Nichols’ annual calf sale — a commercial feeder calf sale for his bull customers — was a couple of weeks earlier. Cattle sold about par with the previous year: about $150 per cwt average for 9-weights and about $170 for 6-weights.
Yes, these are reputation calves of known genetics, history and management. And that’s the point.
No matter the particular market, the top calves — those that pose buyers the least risk, the most market opportunity and usually a combination of the two — typically sell at the top of the market. Calves that offer the greatest risk and least opportunity sell at the bottom. It’s a matter of how high the price ceiling is and the distance to the floor.
Dave Nichols
Even at historically high prices, there was a sizable gap in prices being paid for same-sex cattle of similar weight, class and condition. Now that prices are trending lower, logic suggests the gap will grow wider, rewarding and penalizing both ends of the price spectrum to a greater degree.
“If you thought the gap between the haves and have-nots was getting wide before, just wait until we go through this next part of the cattle cycle,” says Don Schiefelbein of Schiefelbein Farms at Kimball, Minn.
Along with known genetics from known producers, the calves that qualified for Nichols’ calf sale also qualified for the state’s Green Tag program. That means as a minimum, calves were dehorned, castrated, vaccinated and received parasite control according to program protocol. Veterinarians verify the management, and issue official program certificates that accompany the cattle.
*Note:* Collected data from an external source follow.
(* ===== verification/CacheInv.v ===== *)
(** * The cache invariant

    What the maps, queues and counters of [Cache] have to do with one another,
    and that every operation keeps it so.  The order queues are allowed to hold
    stale entries; the invariant says that no live entry is missing from them
    and how many stale ones they can hold. *)

From S2P Require Import Prelude Bytes Config Watch Feed Wire Projection Cache.
From stdpp Require Import list.
Local Open Scope N_scope.

Definition has_projection (e : CandidateEntry) : Prop := is_Some (ce_projection e).
#[export] Instance has_projection_dec e : Decision (has_projection e).
Proof. unfold has_projection. apply _. Defined.
#[export] Typeclasses Opaque has_projection.

Definition projected (c : Cache) : gmap N CandidateEntry :=
  filter (λ entry : N * CandidateEntry, has_projection entry.2) (candidates c).

(** What a consumer following the stream is told about. *)
Definition tracked (c : Cache) (h : B256) : Prop :=
  ∃ e, candidates c !! h = Some e ∧ ce_tracked e = true.

Record cache_ok (c : Cache) : Prop := {
  ok_disjoint : ∀ h, is_Some (candidates c !! h) → deferred_executed c !! h = None;
  ok_candidate : ∀ h e, candidates c !! h = Some e →
    bm_hash (ce_block e) = h ∧ (ce_tracked e = true ↔ has_projection e) ∧
    (∀ p, ce_projection e = Some p → pj_block p = ce_block e);
  ok_deferred : ∀ h d, deferred_executed c !! h = Some d → bm_hash (de_block d) = h;
  ok_count : projection_count c = N.of_nat (size (projected c));
  ok_metadata : ∀ i h, current_incarnation c h = Some i → (i, h) ∈ metadata_order c;
  ok_metadata_nodup : NoDup (metadata_order c);
  ok_projection : ∀ i h, current_incarnation c h = Some i →
    ((i, h) ∈ projection_order c ↔ is_current_projection c (i, h) = true);
  ok_projection_nodup : NoDup (projection_order c);
  ok_metadata_allocated : ∀ i h, (i, h) ∈ metadata_order c → i < next_incarnation c;
  ok_projection_allocated : ∀ i h, (i, h) ∈ projection_order c → i < next_incarnation c;
  ok_tombstones : ∀ h, h ∈ tombstones c ↔ h ∈ tombstone_order c;
  ok_tombstones_nodup : NoDup (tombstone_order c);
}.

(** How many stale entries the queues can hold, and how many hashes the tombstones. *)
Record queues_bounded (c : Cache) : Prop := {
  qb_metadata : len (metadata_order c) ≤ saturating_mul (metadata_limit c) 2 + metadata_len c;
  qb_projection : len (projection_order c) ≤ saturating_mul (cache_limit c) 2 + projection_count c;
  qb_tombstones : N.of_nat (size (tombstones c)) ≤ metadata_limit c;
}.

(** ** The limits are settings

    No method changes them. *)

Definition same_limits (c c' : Cache) : Prop :=
  cache_limit c' = cache_limit c ∧ metadata_limit c' = metadata_limit c.

#[export] Instance same_limits_preorder : PreOrder same_limits.
Proof. split; [done|]. intros c1 c2 c3 [? ?] [? ?]. split; congruence. Qed.

Create HintDb limits discriminated.
#[export] Hint Constants Opaque : limits.
#[export] Hint Resolve along_ret along_throw along_diverge along_gets along_lift same_limits_preorder : limits.

Ltac solve_limits :=
  intros; cbv beta zeta;
  lazymatch goal with
  | |- Along same_limits (mbind _ _) => apply (along_bind _); solve_limits
  | |- Along same_limits (modify _) => apply along_modify; solve [done|auto with limits nocore]
  | |- Along same_limits (match ?x with _ => _ end) => destruct x; solve_limits
  | |- Along same_limits _ => solve [eauto with limits nocore]
  end.

Lemma unlink_child_limits parent h c : same_limits c (unlink_child parent h c).
Proof. unfold unlink_child. by repeat case_match. Qed.
Lemma schedule_expiry_limits t r h c : same_limits c (schedule_expiry t r h c).
Proof. unfold schedule_expiry. by repeat case_match. Qed.
Lemma compact_limits c : same_limits c (compact_order_queues_if_needed c).
Proof. unfold compact_order_queues_if_needed, compact_projections, compact_metadata. by repeat case_match. Qed.
Lemma queue_finality_limits i h c : same_limits c (queue_finality_check i h c).
Proof. unfold queue_finality_check. by repeat (case_match; simplify_eq/=). Qed.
Like Nichols, the Schiefelbeins are leading seedstock producers who are also well-versed in how their genetics perform in commercial pastures and feedlots, as well as on the packinghouse rail.
Don Schiefelbein
Aside from increasing cattle numbers that are enabling calf buyers to get choosier again, Schiefelbein says, “The tools we have available today allow rapid economic gains for us and our customers. Genetics and the offspring of those genetics can be worth substantially more today because of the value that has been bred into them.”
That may be one reason Schiefelbein hasn’t seen his customers alter their expansion plans as markets headed south.
“The cattle are still making them money. Their decision to expand has been validated by the market,” Schiefelbein says. “I still think people need to be excited about the current market. It allows for profitability, and I think the price correction means these good times can last longer than we expected.”
Nichols is the most recent inductee into the storied Saddle and Sirloin Gallery in Louisville, Ky. If you’re unfamiliar with it, selection is as singular an honor as the neighborhood is august. We’re talking folks who are and were key to shaping various aspects of what we often take for granted as the modern beef cattle business.
Nichols fed his first steer when he was 9 years old. That’s about six decades ago.
“Now is not the time to be scared to buy or to sell,” Nichols says. “There has only been one year that feeder calves were higher-priced than today, and that was in 2014. One thing that hasn’t changed in my 66 years in the cattle business is that they all sell weight times the money.”
One thing that does continue to evolve is how much a particular pound is worth to a buyer.